## What you are asked to do
Only the line containing "rewrite <- (Z.sub_add" and those after it, up to the end of the records below, are to be set down, exactly as written.

Saved data entries
(* ===== verification/Params.v ===== *)
(** * Constants and address arithmetic

    The constants of [param.h], [memlayout.h], [mmu.h], [fs.h], [stat.h] and
    [fcntl.h], with the address macros as functions on 32-bit values. *)

From S2P Require Import Prelude.

(** ** param.h *)

Definition NPROC : nat := 64.
Definition KSTACKSIZE : Z := 4096.
Definition NOFILE : nat := 16.
Definition NFILE : nat := 100.
Definition NINODE : nat := 50.
Definition NDEV : Z := 10.
Definition ROOTDEV : Z := 1.
Definition MAXARG : nat := 32.
Definition MAXOPBLOCKS : Z := 10.
Definition LOGSIZE : Z := MAXOPBLOCKS * 3.
Definition NBUF : nat := 30.
Definition FSSIZE : Z := 40000.
Definition NSTRIDE : Z := 20000.

(** ** memlayout.h *)

Definition EXTMEM : Z := 0x100000.
Definition PHYSTOP : Z := 0xE000000.
Definition DEVSPACE : Z := 0xFE000000.
Definition KERNBASE : Z := 0x80000000.
Definition KERNLINK : Z := KERNBASE + EXTMEM.

Definition V2P (a : Z) : Z := u32 (a - KERNBASE).
Definition P2V (a : Z) : Z := u32 (a + KERNBASE).

(** ** mmu.h *)

Definition FL_IF : Z := 0x200.
Definition SEG_KDATA : Z := 2.
Definition SEG_UCODE : Z := 3.
Definition SEG_UDATA : Z := 4.
Definition DPL_USER : Z := 0x3.

Definition NPDENTRIES : Z := 1024.
Definition PGSIZE : Z := 4096.
Definition PTXSHIFT : Z := 12.
Definition PDXSHIFT : Z := 22.

Definition PDX (va : Z) : Z := Z.land (Z.shiftr (u32 va) PDXSHIFT) 0x3FF.
Definition PTX (va : Z) : Z := Z.land (Z.shiftr (u32 va) PTXSHIFT) 0x3FF.
Definition PGADDR (d t o : Z) : Z :=
  u32 (Z.lor (Z.lor (Z.shiftl d PDXSHIFT) (Z.shiftl t PTXSHIFT)) o).

Definition PGROUNDUP (sz : Z) : Z := Z.land (u32 (sz + PGSIZE - 1)) (Z.lnot (PGSIZE - 1)).
Definition PGROUNDDOWN (a : Z) : Z := Z.land a (Z.lnot (PGSIZE - 1)).

Definition PTE_P : Z := 0x001.
Definition PTE_W : Z := 0x002.
Definition PTE_U : Z := 0x004.
Definition PTE_ADDR (pte : Z) : Z := Z.land (u32 pte) (Z.lnot 0xFFF).
Definition PTE_FLAGS (pte : Z) : Z := Z.land (u32 pte) 0xFFF.

(** ** fs.h, stat.h, fcntl.h *)

Definition ROOTINO : Z := 1.
Definition BSIZE : Z := 512.
Definition NDIRECT : Z := 10.
Definition NINDIRECT : Z := BSIZE / 4.
Definition MAXFILE : Z :=
  NDIRECT + NINDIRECT + NINDIRECT * NINDIRECT + NINDIRECT * NINDIRECT * NINDIRECT.
Definition DINODE_SIZE : Z := 64.
Definition IPB : Z := BSIZE / DINODE_SIZE.
Definition BPB : Z := BSIZE * 8.
Definition DIRSIZ : Z := 14.
Definition DIRENT_SIZE : Z := 16.

Definition T_DIR : Z := 1.
Definition T_FILE : Z := 2.
Definition T_DEV : Z := 3.

Definition O_RDONLY : Z := 0x000.
Definition O_WRONLY : Z := 0x001.
Definition O_RDWR : Z := 0x002.
Definition O_CREATE : Z := 0x200.

(** ** Address arithmetic *)

Lemma mask_round_down (a n : Z) :
  0 <= n -> Z.land a (Z.lnot (2 ^ n - 1)) = a - a mod 2 ^ n.
Proof.
  intros Hn. rewrite <- Z.ldiff_land.
  change (2 ^ n - 1) with (Z.pred (2 ^ n)). rewrite <- Z.ones_equiv.
  rewrite Z.ldiff_ones_r by exact Hn.
  rewrite Z.shiftl_mul_pow2, Z.shiftr_div_pow2 by exact Hn.
  pose proof (Z.div_mod a (2 ^ n)). assert (2 ^ n <> 0) by (apply Z.pow_nonzero; lia). lia.
Qed.

Lemma PGROUNDDOWN_eq (a : Z) : PGROUNDDOWN a = a - a mod PGSIZE.
Proof. unfold PGROUNDDOWN, PGSIZE. apply (mask_round_down a 12). lia. Qed.

Lemma PGROUNDUP_eq (sz : Z) :
  PGROUNDUP sz = u32 (sz + PGSIZE - 1) - u32 (sz + PGSIZE - 1) mod PGSIZE.
Proof. unfold PGROUNDUP, PGSIZE. apply (mask_round_down _ 12). lia. Qed.

Lemma PGROUNDUP_spec (sz : Z) :
  0 <= sz <= 2 ^ 32 - PGSIZE ->
  sz <= PGROUNDUP sz < sz + PGSIZE /\ PGROUNDUP sz mod PGSIZE = 0.
Proof.
  unfold PGSIZE. intros H. rewrite PGROUNDUP_eq, u32_small by (unfold PGSIZE; lia).
  unfold PGSIZE. split; [Z.div_mod_to_equations; lia|].
  rewrite Zminus_mod_idemp_r, Z.sub_diag. reflexivity.
Qed.

Lemma PDX_eq (va : Z) : 0 <= va < 2 ^ 32 -> PDX va = va / 2 ^ 22.
Proof.
  intros H. unfold PDX. rewrite u32_small by exact H.
  change 0x3FF with (Z.ones 10). rewrite Z.land_ones by lia. unfold PDXSHIFT.
  rewrite Z.shiftr_div_pow2 by lia. apply Z.mod_small. Z.div_mod_to_equations; lia.
Qed.

Lemma PTX_eq (va : Z) : 0 <= va < 2 ^ 32 -> PTX va = va / PGSIZE mod 1024.
Proof.
  intros H. unfold PTX. rewrite u32_small by exact H.
  change 0x3FF with (Z.ones 10). rewrite Z.land_ones by lia. unfold PTXSHIFT.
  rewrite Z.shiftr_div_pow2 by lia. reflexivity.
Qed.

(** Disjoint bit fields: [lor] of a multiple of [2^n] and a value below it is
    their sum. *)
Lemma lor_add_disjoint (a b n : Z) :
  0 <= n -> 0 <= b < 2 ^ n -> Z.lor (a * 2 ^ n) b = a * 2 ^ n + b.
Proof.
  intros Hn Hb. rewrite <- Z.shiftl_mul_pow2 by exact Hn.
  rewrite Z.lor_comm. symmetry. rewrite Z.add_comm.
  apply Z.bits_inj'. intros i Hi.
  destruct (Z.le_gt_cases n i) as [Hni|Hni].
  - rewrite <- (Z.mod_small b (2 ^ n)) by exact Hb.
    rewrite Z.lor_spec, Z.mod_pow2_bits_high by lia. simpl.
    rewrite Z.shiftl_mul_pow2 by lia. rewrite Z.mod_small by exact Hb.
    replace (b + a * 2 ^ n) with (a * 2 ^ n + b) by lia.
    rewrite <- (Z.sub_add n i). rewrite <- !Z.div_pow2_bits by lia.
    rewrite Z.div_add_l, Z.div_mul, Z.div_small by lia. f_equal. lia.
  - rewrite Z.lor_spec, Z.shiftl_spec_low by lia. rewrite orb_false_r.
    rewrite <- (Z.mod_pow2_bits_low (b + Z.shiftl a n) n i) by lia.
    rewrite Z.shiftl_mul_pow2 by lia. rewrite Z.mod_add by lia.
    apply Z.mod_pow2_bits_low. lia.
Qed.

## Answer to this task
    rewrite <- (Z.sub_add n i). rewrite <- !Z.div_pow2_bits by lia.
    rewrite Z.div_add_l, Z.div_mul, Z.div_small by lia. f_equal. lia.
  - rewrite Z.lor_spec, Z.shiftl_spec_low by lia. rewrite orb_false_r.
    rewrite <- (Z.mod_pow2_bits_low (b + Z.shiftl a n) n i) by lia.
    rewrite Z.shiftl_mul_pow2 by lia. rewrite Z.mod_add by lia.
    apply Z.mod_pow2_bits_low. lia.
Qed.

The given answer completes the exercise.